In explaining the reason for setting up the cyberunit, SEC Enforcement Division Co-Director Stephanie Avakian earlier this year said it “arises in large part from the increasing frequency with which we are seeing cyber-related misconduct affecting the securities markets, and also the increasing complexity of these cases.”
Also, another area of enforcement interest Avakian says, are cases “involving failures by registered entities to take appropriate steps to safeguard information or ensure system integrity.” The SEC rules “require registered entities to have reasonable safeguards in place to address cybersecurity threats. These rules are risk-based and flexible, and require firms to understand the risks they face and take reasonable steps to address those risks.”
Moreover, when financial advisors are looking for guidance, the SEC examination programs are where financial advisory firms will get “real guidance” about cybersecurity programs, advises Robert Plaze, an attorney at Proskauer Rose, who formerly was deputy director of the SEC’s Division of Investment Management.
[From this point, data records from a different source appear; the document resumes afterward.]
(** What [match_locked] found, with the offer as the store has it. *)
Lemma match_locked_made incoming barred now max network fee_address s m s' :
  book_wf s → offer_wf incoming →
  match_locked fresh incoming barred now max network fee_address s = (Ok (Some m), s') →
  ∃ inc l1 c l2, inc = default incoming (offer (o_id incoming) s) ∧ offer_wf inc ∧
    matchable inc now = true ∧
    candidates inc barred now s = l1 ++ c :: l2 ∧ Forall (too_small inc max) l1 ∧
    candidate inc barred now s c ∧ offer_wf c ∧
    made inc c (resting_price inc c) now max network fee_address m s s'.
Proof.
  intros Hbook Hwf E. unfold match_locked in E. apply M_bind_Ok in E as (inc & s1 & Hr & E).
  unfold read in Hr. injection Hr as Hinc <-.
  assert (Hincwf : offer_wf inc).
  { subst inc. unfold offer. destruct (offers s !! o_id incoming) eqn:Ho; [|done]. by eapply Hbook. }
  destruct (matchable inc now) eqn:Hm; [|done]. cbn [negb] in E.
  apply M_bind_Ok in E as (cands & s1 & Hr & E). unfold read in Hr. injection Hr as Hc <-.
  assert (Hall : Forall (λ c, candidate inc barred now s c ∧ offer_wf c) cands).
  { apply Forall_forall. intros c Hin. rewrite <-Hc in Hin. apply candidates_elem in Hin.
    split; [done|]. destruct Hin as [[id Hid] _ _ _ _]. by eapply Hbook. }
  apply try_candidates_made in E as (l1 & c & l2 & Hl & Hl1 & Hmade).
  2:{ eapply Forall_impl; [exact Hall|]. intros c [[_ Hside _ _ _] [_ Hp]]. split.
      - unfold resting_price. destruct Hincwf. case_match; lia.
      - rewrite Hside. by destruct (o_direction inc). }
  exists inc, l1, c, l2. rewrite Hl in Hall. apply Forall_app in Hall as [_ [[? ?] _]%Forall_cons].
  by rewrite Hc, Hl.
Qed.

Lemma made_parties a b price now max network fee_address m s s' :
  made a b price now max network fee_address m s s' →
  m_initiator_offer m = o_id (fst (sides a b)) ∧ m_participant_offer m = o_id (snd (sides a b)) ∧
  price_sat_per_xbt (m_terms m) = price.
Proof. intros [(bp & xp & _ & _ & Hm) _ _ _ _]. by rewrite Hm. Qed.

Lemma legs_bound net xl bl : legs net = Some (xl, bl) → 0 ≤ xl ≤ 172_800 ∧ 0 ≤ bl ≤ 172_800.
Proof. unfold legs. repeat case_decide; intros [= <- <-]; lia. Qed.

(** The terms [pair] builds at a price within both limits are acceptable to
    both wallets. *)
Lemma made_acceptable a b price now max network fee_address m s s' t limit role :
  made a b price now max network fee_address m s s' →
  0 < price ≤ MAX_PRICE_SAT_PER_XBT → limit ≠ 0 → now + 172_800 ≤ u32_max →
  match role with Initiator => limit ≤ price | Participant => price ≤ limit end →
  now - 600 ≤ t ≤ now + 120 → validate_terms (m_terms m) limit role t = Ok tt.
Proof.
  intros [(bp & xp & Hn & Hnow & Hm) Hmin _ _ _] Hp Hl Hfit Hside Ht.
  apply network_params_legs in Hn as Hlegs. apply legs_bound in Hlegs as Hle.
  apply validate_terms_complete. rewrite Hm in Hmin |- *. unfold MIN_BTC_LEG_SAT in Hmin.
  unfold MAX_PRICE_SAT_PER_XBT in Hp. split; simpl in *; try done; try lia.
  - do 2 eexists. split; [exact Hlegs|]. simpl. rewrite !wrapping_add_small by lia. lia.
  - right. left.
  - unfold ACCEPT_SECS, INITIATOR_FUND_SECS. rewrite !wrapping_add_small by (rewrite ?wrapping_add_small by lia; lia). lia.
Qed.

(** ** The three ways to a match *)
Inductive Call : Type :=
| Incoming (incoming : Offer) (barred : list string)
| TakeCode (code : string) (taker : Offer)
| TakeOffer (offer_id : string) (taker : Offer).

Definition make_match (c : Call) (now max : Z) (network fee_address : string) : M (option Match) :=
  match c with
  | Incoming incoming barred => match_locked fresh incoming barred now max network fee_address
  | TakeCode code taker => m ← take_private fresh code taker now max network fee_address; mret (Some m)
  | TakeOffer id taker => m ← take_public fresh id taker now max network fee_address; mret (Some m)
  end.

Definition caller (c : Call) : Offer :=
  match c with Incoming o _ => o | TakeCode _ o | TakeOffer _ o => o end.

(** The caller's offer as it is matched: an incoming one as it is stored. *)
Definition ours (c : Call) (s : Store) : Offer :=
  match c with Incoming o _ => default o (offer (o_id o) s) | TakeCode _ o | TakeOffer _ o => o end.

(** The offer it may be matched with, and at which price. *)
Definition may_meet (c : Call) (s : Store) (maker : Offer) : Prop :=
  match c with
  | Incoming _ barred => o_private maker = false ∧ o_id maker ∉ barred
  | TakeCode code _ => offer_by_code code s = Some maker
  | TakeOffer id _ => offer id s = Some maker ∧ o_private maker = false
  end.

Definition price_of (c : Call) (s : Store) (maker : Offer) : Z :=
  match c with Incoming _ _ => resting_price (ours c s) maker | _ => o_price maker end.

(** Who takes an offer by its code does so at the price it shows: the route
    makes the taker's offer from the maker's. *)
Definition at_shown_price (c : Call) (s : Store) : Prop :=
  match c with
  | TakeCode code taker => ∀ maker, offer_by_code code s = Some maker → o_price taker = o_price maker
  | _ => True
  end.

(** What a call that made a match went through. *)
Record met (c : Call) (now max : Z) (network fee_address : string) (s : Store) (maker : Offer) (m : Match)
    (s' : Store) : Prop := {
  met_stored : ∃ id, offers s !! id = Some maker;
  met_matchable : matchable maker now = true;
  met_may : may_meet c s maker;
  met_other : o_token (ours c s) ≠ o_token maker ∧ o_direction (ours c s) ≠ o_direction maker;
  met_prices : o_price (fst (sides (ours c s) maker)) ≤ price_of c s maker ≤ o_price (snd (sides (ours c s) maker));
  met_made : made (ours c s) maker (price_of c s maker) now max network fee_address m s s';
}.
A 2017 SEC exam report on 75 financial firms, noted there was an “overall improvement in firms’ awareness of cyber-related risks and the implementation of certain cybersecurity practices.”
Yet, “a number of firms” “did not appear to fully remediate some of the high-risk observations that they discovered from … tests and scans,” the report adds. “[W]hile the vast majority of broker-dealers maintained plans for data breach incidents and most had plans for notifying customers of material events, less than two thirds of the advisers and funds appeared to maintain such plans.”
“Most sophisticated broker-dealers and investment advisers already have rigorous systems and procedures to reduce the chance of unauthorized intrusions,” adds Andrew Vollmer, a law professor at the University of Virginia and who formerly was deputy general counsel at the SEC. “They should have policies and procedures to test any change to computer systems and to monitor for mistaken data entries.”